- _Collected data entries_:
====================
Lemma of_le32_le32 x : 0 <= x < 2 ^ 32 -> of_le32 (le32 x) = x.
Proof.
  intros Hx. cbn [of_le32 le32 foldr]. unfold u8, wrap. rewrite !Z.shiftr_div_pow2 by lia.
  Z.div_mod_to_equations. lia.
Qed.

Lemma rev_byte x n :
  0 <= n -> 0 <= int8_msb2lsb (Z.land (Z.shiftr x n) 0xff) < 256 /\
  int8_msb2lsb (Z.land (Z.shiftr x n) 0xff) = int8_msb2lsb (u8 (Z.shiftr x n)).
Proof. intros Hn. rewrite land_255. split; [|done]. apply int8_msb2lsb_low, u8_range. Qed.

Lemma int32_msb2lsb_bytes x :
  int32_msb2lsb x = of_le32 (int8_msb2lsb <$> le32 x).
Proof.
  unfold int32_msb2lsb. cbn [foldl seq].
  change (Z.of_nat 0 * 8) with 0. change (Z.of_nat 1 * 8) with 8.
  change (Z.of_nat 2 * 8) with 16. change (Z.of_nat 3 * 8) with 24.
  destruct (rev_byte x 0) as [B0 E0]; [lia|]. destruct (rev_byte x 8) as [B1 E1]; [lia|].
  destruct (rev_byte x 16) as [B2 E2]; [lia|]. destruct (rev_byte x 24) as [B3 E3]; [lia|].
  rewrite E0, E1, E2, E3 in *.
  cbn [le32 fmap list_fmap of_le32 foldr]. rewrite Z.shiftr_0_r in *.
  set (b0 := int8_msb2lsb (u8 x)) in *. set (b1 := int8_msb2lsb (u8 (Z.shiftr x 8))) in *.
  set (b2 := int8_msb2lsb (u8 (Z.shiftr x 16))) in *. set (b3 := int8_msb2lsb (u8 (Z.shiftr x 24))) in *.
  rewrite Z.lor_0_l, Z.shiftl_0_r, (u32_small b0) by lia.
  rewrite (Z.lor_comm b0), (lor_shiftl b1), (u32_small (b1 * 2 ^ 8 + b0)) by lia.
  rewrite (Z.lor_comm (b1 * _ + b0)), (lor_shiftl b2), (u32_small (b2 * _ + _)) by lia.
  rewrite (Z.lor_comm (b2 * _ + _)), (lor_shiftl b3), u32_small by lia. lia.
Qed.

Lemma le32_range x : Forall (fun b => 0 <= b < 256) (le32 x).
Proof. repeat constructor; apply u8_range. Qed.

Lemma le32_reversed x : le32 (int32_msb2lsb x) = int8_msb2lsb <$> le32 x.
Proof.
  rewrite int32_msb2lsb_bytes. cbn [le32 fmap list_fmap].
  apply of_le32_bound; apply int8_msb2lsb_low, u8_range.
Qed.

Lemma testbit_le32 bs b i k :
  bs !! k = Some b -> Forall (fun b => 0 <= b < 256) bs -> 0 <= i < 8 ->
  Z.testbit (of_le32 bs) (8 * Z.of_nat k + i) = Z.testbit b i.
Proof.
  intros Hk Hb Hi. revert k Hk. induction Hb as [|x bs Hx _ IH]; intros k Hk; [done|].
  cbn [of_le32 foldr]. change (foldr _ 0 bs) with (of_le32 bs).
  replace (x + 256 * of_le32 bs) with (Z.lor (Z.shiftl (of_le32 bs) 8) x)
    by (rewrite lor_shiftl by lia; lia).
  rewrite Z.lor_spec, Z.shiftl_spec by lia. destruct k as [|k].
  - injection Hk as ->. rewrite Z.testbit_neg_r by lia. cbn [orb]. f_equal.
  - rewrite <- (IH k Hk). replace (8 * Z.of_nat (S k) + i - 8) with (8 * Z.of_nat k + i) by lia.
    destruct (decide (x = 0)) as [->|]; [by rewrite Z.bits_0, orb_false_r|].
    rewrite (Z.bits_above_log2 x), orb_false_r; [done|lia|].
    assert (Z.log2 x < 8) by (apply Z.log2_lt_pow2; lia). lia.
Qed.

Lemma int32_testbit x i :
  0 <= x < 2 ^ 32 -> 0 <= i < 32 ->
  Z.testbit (int32_msb2lsb x) i = Z.testbit x (8 * (i / 8) + (7 - i mod 8)).
Proof.
  intros Hx Hi. rewrite int32_msb2lsb_bytes. rewrite <- (of_le32_le32 x) at 2 by done.
  assert (0 <= i mod 8 < 8) as Hm by (apply Z.mod_pos_bound; lia).
  assert (0 <= i / 8 < 4) as Hd by (Z.div_mod_to_equations; lia).
  destruct (lookup_lt_is_Some_2 (le32 x) (Z.to_nat (i / 8))) as [b Hb]; [cbn; lia|].
  assert (0 <= b < 256) as Hr by (eapply Forall_lookup_1 in Hb; [|apply le32_range]; done).
  rewrite (Z.div_mod i 8) at 1 by lia. rewrite <- (Z2Nat.id (i / 8)) at 1 2 by lia.
  rewrite (testbit_le32 _ (int8_msb2lsb b)), (testbit_le32 _ b); [|done|apply le32_range|lia|..|lia].
  - by apply int8_msb2lsb_low.
  - by rewrite list_lookup_fmap, Hb.
  - apply Forall_fmap. eapply Forall_impl; [apply le32_range|]. intros y Hy. by apply int8_msb2lsb_low.
Qed.

Definition reverse_bits (t : transfer) : transfer :=
  match t with Tx bs => Tx (int8_msb2lsb <$> bs) | Rx n => Rx n end.

(** property: the bit order conversion mirrors the bits of every byte, it is
    its own inverse, and the write for a bridge that still shifts in the
    least significant bit first puts the message of the ordinary 32-bit write
    on the bus with every byte mirrored - so the bridge reads the same
    command, address and data. *)
Theorem lsb_write_mirrors (addr data : Z) (w : spi_log) :
  0 <= addr < 2 ^ 32 ->
  (forall i, 0 <= i < 32 ->
     Z.testbit (int32_msb2lsb addr) i = Z.testbit addr (8 * (i / 8) + (7 - i mod 8))) /\
  int32_msb2lsb (int32_msb2lsb addr) = addr /\
  exists m, snd (spi2apb_w32 addr data w) =
      record w [EMsg m (fst (reply w (log w) m)) (snd (reply w (log w) m))] /\
    let m' := reverse_bits <$> m in
    snd (spi2apb_lsb_w32 addr data w) =
      record w [EMsg m' (fst (reply w (log w) m')) (snd (reply w (log w) m'))].
Proof.
  intros Ha. split; [|split].
  - intros i Hi. by apply int32_testbit.
  - rewrite int32_msb2lsb_bytes, le32_reversed, <- list_fmap_compose.
    rewrite (list_fmap_ext _ id) by (intros j b Hb; eapply Forall_lookup_1 in Hb;
      [|apply le32_range]; by apply int8_msb2lsb_low).
    rewrite list_fmap_id. by apply of_le32_le32.
  - eexists. split; [reflexivity|]. cbv zeta. cbn [fmap list_fmap reverse_bits].
    unfold spi2apb_lsb_w32. by rewrite <- !le32_reversed.
Qed.

Lemma lsb_write_mirrors_witness :
  int32_msb2lsb (int32_msb2lsb 0x11060008) = 0x11060008.
Proof.
  exact (proj1 (proj2 (lsb_write_mirrors 0x11060008 0 (mkLog [] (fun _ _ => (0, None))) ltac:(lia)))).
Defined.

(** ** Reading *)
Lemma read_cmd_value n :
  read_cmd n = APB_CMD_READ + 65536 * (Z.of_nat (Nat.min n APB_MAX_OP_BYTES) / 4).
Proof.
  unfold read_cmd. set (l := Z.of_nat (Nat.min n APB_MAX_OP_BYTES)).
  assert (0 <= l <= 60000) as Hl by (unfold l, APB_MAX_OP_BYTES; lia).
  assert (Z.land (Z.shiftl l 14) 0xffff0000 = Z.shiftl (l / 4) 16) as ->.
  { change 0xffff0000 with (Z.shiftl (Z.ones 16) 16). change (l / 4) with (l / 2 ^ 2).
    rewrite <- (Z.shiftr_div_pow2 l 2) by lia.
    apply Z.bits_inj_iff'. intros i Hi. rewrite Z.land_spec, !Z.shiftl_spec by lia.
    destruct (decide (i < 16)).
    - rewrite (Z.testbit_neg_r (Z.ones 16)), (Z.testbit_neg_r (Z.shiftr l 2)) by lia. by rewrite andb_false_r.
    - rewrite Z.shiftr_spec by lia. replace (i - 16 + 2) with (i - 14) by lia.
      destruct (decide (i < 32)); [rewrite Z.ones_spec_low by lia; by rewrite andb_true_r|].
      rewrite Z.ones_spec_high, andb_false_r by lia.
      destruct (decide (l = 0)) as [->|]; [by rewrite Z.bits_0|].
      rewrite Z.bits_above_log2; [done|lia|].
      assert (Z.log2 l < 16) by (apply Z.log2_lt_pow2; lia). lia. }
  rewrite Z.lor_comm, lor_shiftl; unfold APB_CMD_READ; lia.
Qed.

(** property: the read command asks for the number of 32-bit words of the
    buffer, at most 15000; the bridge is then clocked for the whole buffer,
    so for a longer buffer - or one that is not a whole number of words -
    more bytes are clocked in than were asked for. *)
Theorem read_requests_words addr data (w : spi_log) :
  exists words,
    snd (spi2apb_read addr data w) = record w
      [let m := [Tx (le32 (APB_CMD_READ + 65536 * words)); Tx (le32 addr); Tx (le32 0);
                 Tx (le32 APB_CMD_READ_BEGIN); Rx (length data)] in
       EMsg m (fst (reply w (log w) m)) (snd (reply w (log w) m))] /\
    0 <= words <= 15000 /\ of_le32 (le32 (APB_CMD_READ + 65536 * words)) / 65536 = words /\
    (4 * words = Z.of_nat (length data) <->
       (Z.of_nat (length data) <= 60000 /\ Z.of_nat (length data) mod 4 = 0)).
Proof.
  exists (Z.of_nat (Nat.min (length data) APB_MAX_OP_BYTES) / 4). split.
  { unfold spi2apb_read. cbn [bind spi_sync log_bus snd]. unfold bind. cbn. by rewrite read_cmd_value. }
  set (n := length data). unfold APB_MAX_OP_BYTES, APB_CMD_READ.
  assert (0 <= Z.of_nat (Nat.min n (Z.to_nat 60000)) / 4 <= 15000) as Hb by (Z.div_mod_to_equations; lia).
  split; [done|]. split.
  - rewrite of_le32_le32 by lia. Z.div_mod_to_equations. lia.
  - split; [intros H|intros [H1 H2]]; Z.div_mod_to_equations; lia.
Qed.

(** ** Writing with state check *)
Definition state_ok (b : list Z) : bool :=
  (Z.land (of_le32 b) APB_OP_STATE_ID_MASK =? APB_OP_STATE_ID) &&
  (Z.land (of_le32 b) APB_OP_STATE_MASK =? 0).

Definition write_msg (addr : Z) (data : list Z) : list transfer :=
  [Tx (le32 APB_CMD_WRITE); Tx (le32 addr); Tx data].
Definition query_msg : list transfer := [Tx (le32 APB_CMD_QUERY); Rx 4].

(** The writes on the bus that were transferred and that the following query,
    transferred too, reported as done. *)
Fixpoint accepted (l : list sevent) : list (Z * list Z) :=
  match l with
  | EMsg [Tx c; Tx a; Tx d] s _ :: (EMsg m s' rx :: l') as rest =>
      if bool_decide (c = le32 APB_CMD_WRITE) && bool_decide (m = query_msg) &&
         (s =? 0) && (s' =? 0) && (match rx with Some b => state_ok b | None => false end)
      then (of_le32 a, d) :: accepted l' else accepted l'
  | _ :: l' => accepted l'
  | [] => []
  end.

(** A bus on which every message is transferred. *)
Definition bus_ok (w : spi_log) : Prop := forall h m, fst (reply w h m) = 0.

(** Whether a state left over from an earlier query could pass the test. *)
Definition stale (state : Z) : Prop :=
  Z.land state APB_OP_STATE_ID_MASK <> APB_OP_STATE_ID \/ Z.land state APB_OP_STATE_MASK <> 0.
====================
- _EXERCISE DIRECTIONS_: All lines above from the line with "transferred too, reported as done. *)" through the line with "(s =? 0) && (s' =? 0) && (match", both included, are to be set down exactly, with nothing else.

- _RESULT BELOW_:
    transferred too, reported as done. *)
Fixpoint accepted (l : list sevent) : list (Z * list Z) :=
  match l with
  | EMsg [Tx c; Tx a; Tx d] s _ :: (EMsg m s' rx :: l') as rest =>
      if bool_decide (c = le32 APB_CMD_WRITE) && bool_decide (m = query_msg) &&
         (s =? 0) && (s' =? 0) && (match rx with Some b => state_ok b | None => false end)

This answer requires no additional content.